SOURCE DATA:

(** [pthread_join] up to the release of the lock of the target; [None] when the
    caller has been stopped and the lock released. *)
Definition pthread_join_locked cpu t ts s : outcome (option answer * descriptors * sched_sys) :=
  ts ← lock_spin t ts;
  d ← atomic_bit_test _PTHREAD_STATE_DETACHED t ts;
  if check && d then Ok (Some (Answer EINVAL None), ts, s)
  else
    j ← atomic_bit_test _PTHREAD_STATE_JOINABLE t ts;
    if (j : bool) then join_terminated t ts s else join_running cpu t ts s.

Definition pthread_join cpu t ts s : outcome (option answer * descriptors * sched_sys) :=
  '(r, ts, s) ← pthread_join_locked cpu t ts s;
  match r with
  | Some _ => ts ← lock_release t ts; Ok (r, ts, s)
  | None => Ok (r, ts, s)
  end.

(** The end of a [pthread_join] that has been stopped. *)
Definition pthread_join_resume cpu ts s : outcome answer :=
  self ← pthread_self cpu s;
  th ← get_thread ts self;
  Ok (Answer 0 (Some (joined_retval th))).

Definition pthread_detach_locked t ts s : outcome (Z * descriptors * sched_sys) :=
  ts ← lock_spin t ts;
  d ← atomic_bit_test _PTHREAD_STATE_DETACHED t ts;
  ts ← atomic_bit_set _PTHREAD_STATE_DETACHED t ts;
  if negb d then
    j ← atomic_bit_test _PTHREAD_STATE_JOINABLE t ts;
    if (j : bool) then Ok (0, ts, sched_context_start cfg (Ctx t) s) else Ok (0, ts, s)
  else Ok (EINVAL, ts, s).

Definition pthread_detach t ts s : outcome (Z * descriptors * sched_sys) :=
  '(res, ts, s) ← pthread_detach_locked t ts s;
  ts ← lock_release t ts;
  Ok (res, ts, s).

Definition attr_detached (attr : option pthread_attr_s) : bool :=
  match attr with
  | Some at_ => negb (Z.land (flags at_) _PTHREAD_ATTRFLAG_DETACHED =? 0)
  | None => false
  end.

YOUR TASK:
Please copy, exactly as written, every line in the listing above from the line with "ts; Ok (r, ts, s)" up to and including the line with "if negb d then".

SOLUTION BELOW:
  | Some _ => ts ← lock_release t ts; Ok (r, ts, s)
  | None => Ok (r, ts, s)
  end.

(** The end of a [pthread_join] that has been stopped. *)
Definition pthread_join_resume cpu ts s : outcome answer :=
  self ← pthread_self cpu s;
  th ← get_thread ts self;
  Ok (Answer 0 (Some (joined_retval th))).

Definition pthread_detach_locked t ts s : outcome (Z * descriptors * sched_sys) :=
  ts ← lock_spin t ts;
  d ← atomic_bit_test _PTHREAD_STATE_DETACHED t ts;
  ts ← atomic_bit_set _PTHREAD_STATE_DETACHED t ts;
  if negb d then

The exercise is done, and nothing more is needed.